The `Importance`

function considers variable importance (or
predictor importance) to be the effect that the variable has on
replicates \(\textbf{y}^{rep}\) (or
\(\textbf{Y}^{rep}\)) when the variable is removed from the
model by setting it equal to zero. Here, variable importance is
considered in terms of the comparison of posterior predictive
checks. This may be considered to be a form of sensitivity analysis,
and can be useful for model revision, variable selection, and model
interpretation.

Currently, this function only tests the variable importance of design matrix \(\textbf{X}\).

```
Importance(object, Model, Data, Categorical=FALSE, Discrep, d=0, CPUs=1,
Type="PSOCK")
```

object

An object of class `demonoid`

, `iterquad`

,
`laplace`

, `pmc`

, or `vb`

is required.

Model

The model specification function is required.

Data

A data set in a list is required. The dependent variable
is required to be named either `y`

or `Y`

. The
`Importance`

function will sequentially remove each column
vector in `X`

, so `X`

is required to be in data set
`Data`

.

Categorical

Logical. If `TRUE`

, then `y`

and
`yhat`

are considered to be categorical (such as y=0 or y=1),
rather than continuous. This defaults to `FALSE`

.

Discrep

This optional argument allows a discrepancy statistic to
be included. For more information on discrepancy statistics, see
`summary.demonoid.ppc`

.

d

This is an optional integer to be used with the
`Discrep`

argument above, and it defaults to `d=0`

. For
more information on discrepancy, see
`summary.demonoid.ppc`

.

CPUs

This argument accepts an integer that specifies the number
of central processing units (CPUs) of the multicore computer or
computer cluster. This argument defaults to `CPUs=1`

, in which
parallel processing does not occur.

Type

This argument specifies the type of parallel processing to
perform, accepting either `Type="PSOCK"`

or
`Type="MPI"`

.

`Importance`

returns an object of class `importance`

, which
is a matrix with a number of rows equal to the number of columns in
design matrix \(\textbf{X}\) + 1 (including the full model), and
4 columns, which are BPIC, Concordance (or Mean.Lift if categorical),
Discrep, and L-criterion. Each row represents a model with a predictor
in \(\textbf{X}\) removed (except for the first row, which is the
full model), and the resulting posterior predictive checks. For
non-categorical dependent variables, an attribute is returned with the
object, and the attribute is a vector of `S.L`

, the calibration
number of the L-criterion.

Variable importance is defined here as the impact of each variable (predictor, or column vector) in design matrix \(\textbf{X}\) on \(\textbf{y}^{rep}\) (or \(\textbf{Y}^{rep}\)), when the variable is removed.
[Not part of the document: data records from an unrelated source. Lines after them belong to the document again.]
(** The truth assignment of a solved grid that keeps the clues satisfies
    every clause. *)
Lemma grid_models_clauses (text : list (list token)) (cls : list (list Z)) (nv B : Z)
    (sol : Z → Z → Z) :
  let N := Z.of_nat (length text) in
  solving_encoder.to_cnf text = Ret (cls, nv) →
  0 < B → N = B * B →
  digits_in_range N sol → once_in_row N sol → once_in_col N sol → once_in_box N B sol →
  non_consecutive N sol → keeps_clues N text sol →
  models (grid_model N sol) cls.
Proof.
  intros N (boxes & clues & Hboxes & Hclues & -> & _)%solving_to_cnf_inv HB HN
    Hdig Hrow Hcol Hbox Hadj Hclue cl. fold N in Hboxes, Hclues. fold N.
  rewrite !elem_of_app. intros [Hcl|[Hcl|[Hcl|[Hcl|[Hcl|Hcl]]]]].
  - (* cells *)
    unfold cell_clauses in Hcl.
    apply list_elem_of_bind in Hcl as (r & Hcl & Hr%elem_of_py_range).
    apply list_elem_of_bind in Hcl as (c & Hcl & Hc%elem_of_py_range).
    apply elem_of_cons in Hcl as [->|Hcl].
    + exists (var N r c (sol r c)). split.
      * apply list_elem_of_fmap. exists (sol r c). split; [done|].
        apply elem_of_py_range. specialize (Hdig r c Hr Hc). lia.
      * apply positive_lit_holds; auto.
    + apply list_elem_of_bind in Hcl as (v1 & Hcl & Hv1%elem_of_py_range).
      apply list_elem_of_bind in Hcl as (v2 & ->%list_elem_of_singleton & Hv2%elem_of_py_range).
      apply pair_clause_holds; [lia..|]. lia.
  - (* rows *)
    unfold row_clauses in Hcl.
    apply list_elem_of_bind in Hcl as (r & Hcl & Hr%elem_of_py_range).
    apply list_elem_of_bind in Hcl as (v & Hcl & Hv%elem_of_py_range).
    destruct (Hrow r v) as (c & Hc & Hsol & Huniq); [lia..|].
    apply elem_of_cons in Hcl as [->|Hcl].
    + exists (var N r c v). split.
      * apply list_elem_of_fmap. exists c. split; [done|]. by apply elem_of_py_range.
      * apply positive_lit_holds; auto; lia.
    + apply list_elem_of_bind in Hcl as (c1 & Hcl & Hc1%elem_of_py_range).
      apply list_elem_of_bind in Hcl as (c2 & ->%list_elem_of_singleton & Hc2%elem_of_py_range).
      apply pair_clause_holds; [lia..|]. intros [E1 E2].
      apply Huniq in E1, E2; lia.
  - (* columns *)
    unfold col_clauses in Hcl.
    apply list_elem_of_bind in Hcl as (c & Hcl & Hc%elem_of_py_range).
    apply list_elem_of_bind in Hcl as (v & Hcl & Hv%elem_of_py_range).
    destruct (Hcol c v) as (r & Hr & Hsol & Huniq); [lia..|].
    apply elem_of_cons in Hcl as [->|Hcl].
    + exists (var N r c v). split.
      * apply list_elem_of_fmap. exists r. split; [done|]. by apply elem_of_py_range.
      * apply positive_lit_holds; auto; lia.
    + apply list_elem_of_bind in Hcl as (r1 & Hcl & Hr1%elem_of_py_range).
      apply list_elem_of_bind in Hcl as (r2 & ->%list_elem_of_singleton & Hr2%elem_of_py_range).
      apply pair_clause_holds; [lia..|]. intros [E1 E2].
      apply Huniq in E1, E2; lia.
  - (* boxes *)
    assert (int_sqrt N = B) as HsB by (rewrite HN; apply Z.sqrt_square; lia).
    rewrite HsB in Hboxes. unfold box_clauses in Hboxes.
    assert (py_range_step 0 N B = Ret ((λ k, 0 + k * B) <$> seqZ 0 B)) as Hstep
      by (rewrite HN; by apply py_range_step_square).
    rewrite Hstep in Hboxes. cbn in Hboxes. injection Hboxes as Hboxes.
    rewrite <- Hboxes in Hcl.
    apply list_elem_of_bind in Hcl as (r_box & Hcl & (br & -> & Hbr%elem_of_seqZ)%list_elem_of_fmap).
    apply list_elem_of_bind in Hcl as (c_box & Hcl & (bc & -> & Hbc%elem_of_seqZ)%list_elem_of_fmap).
    apply list_elem_of_bind in Hcl as (v & Hcl & Hv%elem_of_py_range).
    cbv zeta in Hcl. rewrite (box_vars_list N B _ _ v HB) in Hcl.
    rewrite !Z.add_0_l, <- HN in Hcl.
    set (g := λ k, var N (br * B + k `div` B) (bc * B + k `mod` B) v) in Hcl.
    rewrite length_fmap, length_py_range, Z2Nat.id in Hcl by lia.
    rewrite Z.sub_0_r in Hcl.
    assert (∀ k, 0 ≤ k < N → (g <$> py_range 0 N) !!! Z.to_nat k = g k) as Hlook.
    { intros k Hk. rewrite !list_lookup_total_alt, list_lookup_fmap.
      unfold py_range. rewrite lookup_seqZ_lt by lia. simpl. f_equal. lia. }
    assert (∀ k, 0 ≤ k < N → 0 ≤ k `div` B < B ∧ 0 ≤ k `mod` B < B) as Hkb.
    { intros k Hk. split; [|by apply Z.mod_pos_bound].
      split; [apply Z.div_pos; lia|apply Z.div_lt_upper_bound; lia]. }
    destruct (Hbox br bc v) as (i & j & Hi & Hj & Hsol & Huniq); [lia..|].
    apply elem_of_cons in Hcl as [->|Hcl].
    + exists (g (i * B + j)). split.
      * apply list_elem_of_fmap. exists (i * B + j). split; [done|].
        apply elem_of_py_range. nia.
      * unfold g.
        replace ((i * B + j) `div` B) with i by (apply (Z.div_unique _ _ _ j); lia).
        replace ((i * B + j) `mod` B) with j by (apply (Z.mod_unique _ _ i); lia).
        apply positive_lit_holds; auto; nia.
    + apply list_elem_of_bind in Hcl as (k1 & Hcl & Hk1%elem_of_py_range).
      apply list_elem_of_bind in Hcl as (k2 & ->%list_elem_of_singleton & Hk2%elem_of_py_range).
      rewrite !Hlook by lia. unfold g.
      destruct (Hkb k1) as [??]; [lia|]. destruct (Hkb k2) as [??]; [lia|].
      apply pair_clause_holds; [nia..|]. intros [E1 E2].
      apply Huniq in E1 as [E1 E1']; [|lia..]. apply Huniq in E2 as [E2 E2']; [|lia..].
      pose proof (Z.div_mod k1 B). pose proof (Z.div_mod k2 B). nia.
  - (* adjacency *)
    apply elem_of_adjacency_clauses in Hcl
      as (r & c & v & r' & c' & v' & Hr & Hc & Hv & Hrd & Hr' & Hc' & Hcons & Hv' & ->).
    assert (0 ≤ r' ∧ 0 ≤ c') as [??] by (unfold right_or_down in Hrd; lia).
    apply pair_clause_holds; [lia..|]. intros [E1 E2].
    apply (Hadj r c r' c'); try done. by rewrite E1, E2.
  - (* clues *)
    destruct (collect_elem_of _ _ _ _ Hclues Hcl) as ([r c] & zs & Hrc & Hz & Hin).
    apply list_elem_of_bind in Hrc as (r0 & Hrc & Hr%elem_of_py_range).
    apply list_elem_of_bind in Hrc as (c0 & [= <- <-]%list_elem_of_singleton & Hc%elem_of_py_range).
    destruct (clue_cell_inv _ _ _ _ _ _ Hz Hin) as (row & z & Htrow & Htok & Hz0 & ->).
    exists (var N r c z). split; [by left|].
    pose proof (Hclue r c row z Hr Hc Htrow Htok Hz0) as Hsol.
    pose proof (Hdig r c Hr Hc).
    apply positive_lit_holds; auto; lia.
Qed.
First, the full model is predicted with the
`predict.demonoid`

, `predict.iterquad`

,
`predict.laplace`

, `predict.pmc`

, or
`predict.vb`

function, and summarized with the
`summary.demonoid.ppc`

,
`summary.iterquad.ppc`

, `summary.laplace.ppc`

,
`summary.pmc.ppc`

, or `summary.vb.ppc`

function, respectively. The results are stored in the first row of the
output. Each successive row in the output corresponds to the
application of `predict`

and `summary`

functions, but with
each variable in design matrix \(\textbf{X}\) being set to zero
and effectively removed. The results show the impact of sequentially
removing each predictor.

The criterion for variable importance may differ from model to model. As a default, BPIC is recommended. The Bayesian Predictive Information Criterion (BPIC) was introduced by Ando (2007). BPIC is a variation of the Deviance Information Criterion (DIC) that has been modified for predictive distributions. For more information on DIC (Spiegelhalter et al., 2002), see the accompanying vignette entitled "Bayesian Inference". \(BPIC = Dbar + 2pD\).
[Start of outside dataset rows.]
(** C1, as the code has it.  A stand opened by a startup location row of
    type "gate" whose name names no fuel, followed by a metadata row of
    width code "D", is flushed with radius 80, but its type is never "GM":
    the empty type that [writeStartupLocation] binds last replaces the "G",
    so that the flushed type is the operation type of the metadata row alone
    ("RGAM", "RC", "RM" or empty). *)
Theorem gate_stand_width_D_loses_type line meta st :
  ignoringAirport (flags st) = false ->
  rowCodeOf line = AIRPORT_LOCATION ->
  at_ line sl.TYPE = "gate" ->
  fuelName (mid line sl.NAME) = false ->
  rowCodeOf meta = RAMP_START_METADATA ->
  QStr.value meta sm.WIDTH = "D" ->
  let opened := write ext line ctx st in
  let flushed := finishStartupLocation (write ext meta ctx opened) in
  exists rec,
    rowsOf insertParkingQuery flushed = rowsOf insertParkingQuery opened ++ [rec]
    /\ rec !! ":radius" = Some (QFloat 80)
    /\ rec !! ":type"
       = Some (QString (typeAfterMetadata (QStr.value meta sm.OPTYPE) "M"))
    /\ rec !! ":type" <> Some (QString "GM").
Proof.
  intros Hign Hloc _ Hfuel Hmeta Hwidth opened flushed.
  subst opened flushed. rewrite (write_AIRPORT_LOCATION line st Hloc).
  set (st1 := finishStartupLocation (finishStartupLocation (finishPavement st))).
  assert (Hign1 : ignoringAirport (flags st1) = false).
  { subst st1. now rewrite !finishStartupLocation_ignoring, finishPavement_ignoring. }
  destruct (writeStartupLocation_no_fuel line st1 Hign1 Hfuel) as (Hign2 & Hopen & Htype & _).
  set (st2 := writeStartupLocation line st1) in *.
  rewrite (write_RAMP_START_METADATA meta st2 Hmeta).
  assert (Hign3 : ignoringAirport (flags (finishPavement st2)) = false)
    by now rewrite finishPavement_ignoring.
  assert (Htype3 : boundParking (queries (finishPavement st2)) !! ":type" = Some (QString ""))
    by now rewrite finishPavement_boundParking.
  destruct (writeStartupLocationMetadata_untyped meta (finishPavement st2) Hign3 Htype3)
    as (Hopen4 & Hdb4 & Hradius & Htype4).
  set (st4 := writeStartupLocationMetadata meta (finishPavement st2)) in *.
  rewrite finishPavement_writingStartLocation, Hopen in Hopen4.
  rewrite Hwidth in Hradius, Htype4. cbn [widthCodeRadiusSize fst snd] in Hradius, Htype4.
  exists (boundParking (queries st4)).
  rewrite (finishStartupLocation_rows st4 Hopen4), (rowsOf_same_db _ _ _ Hdb4),
    finishPavement_rowsOf_parking.
  repeat split; try assumption.
  rewrite Htype4. unfold typeAfterMetadata.
  repeat case_if; discriminate.
Qed.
With BPIC, variable importance has a positive relationship, such that larger values indicate a more important variable, because removing that variable resulted in a worse fit to the data. The best model has the lowest BPIC.

In a model in which the dependent variable is not categorical, it is
also recommended to consider the L-criterion (Laud and Ibrahim, 1995),
provided that sample size is small enough that it does not result in
`Inf`

. For more information on the L-criterion, see the
accompanying vignette entitled "Bayesian Inference".

With the L-criterion, variable importance has a positive relationship,
such that larger values indicate a more important variable, because
removing that variable resulted in a worse fit to the data. Ibrahim
(1995) recommended considering the model with the lowest
L-criterion, say as \(L_1\), and the model with the closest
L-criterion, say as \(L_2\), and creating a comparison score
as \(\phi = (L_2-L_1)/S_L\), where
`S.L`

is from the \(L_1\) model. If the comparison score,
\(\phi\) is less than 2, then \(L_2\) is within 2
standard deviations of \(L_1\), and is the recommended cut-off
for model choice.

The `Importance`

function may suggest that a model fits the data
better with a variable removed. In which case, the user may
choose to leave the variable in the model (perhaps the model is
misspecified without the variable), investigate and possibly
re-specify the relationship between the independent and dependent
variable(s), or remove the variable and update the model again.

In contrast to variable importance, the `PosteriorChecks`

function calculates parameter importance, which is the probability
that each parameter's marginal posterior distribution is greater than
zero, where an important parameter does not include zero in its
probability interval (see `p.interval`

). Parameter
importance and variable importance may disagree, and both should be
studied.

The `Importance`

function tends to indicate that a model fits the
data better when variables are removed that have parameters with
marginal posterior distributions that include 0 in the 95%
probability interval (variables associated with lower parameter
importance).

Often, in complicated models, it is difficult to assess variable importance by examining the marginal posterior distribution of the associated parameter(s). Consider polynomial regression, in which each variable may have multiple parameters.

The information provided by the `Importance`

function may be used
for model revision, or reporting the relative importance of variables.

The `plot.importance`

function is available to plot the
output of the `Importance`

function according to BPIC, predictive
concordance (Gelfand, 1996), the selected discrepancy statistic
(Gelman et al., 1996), or the L-criterion.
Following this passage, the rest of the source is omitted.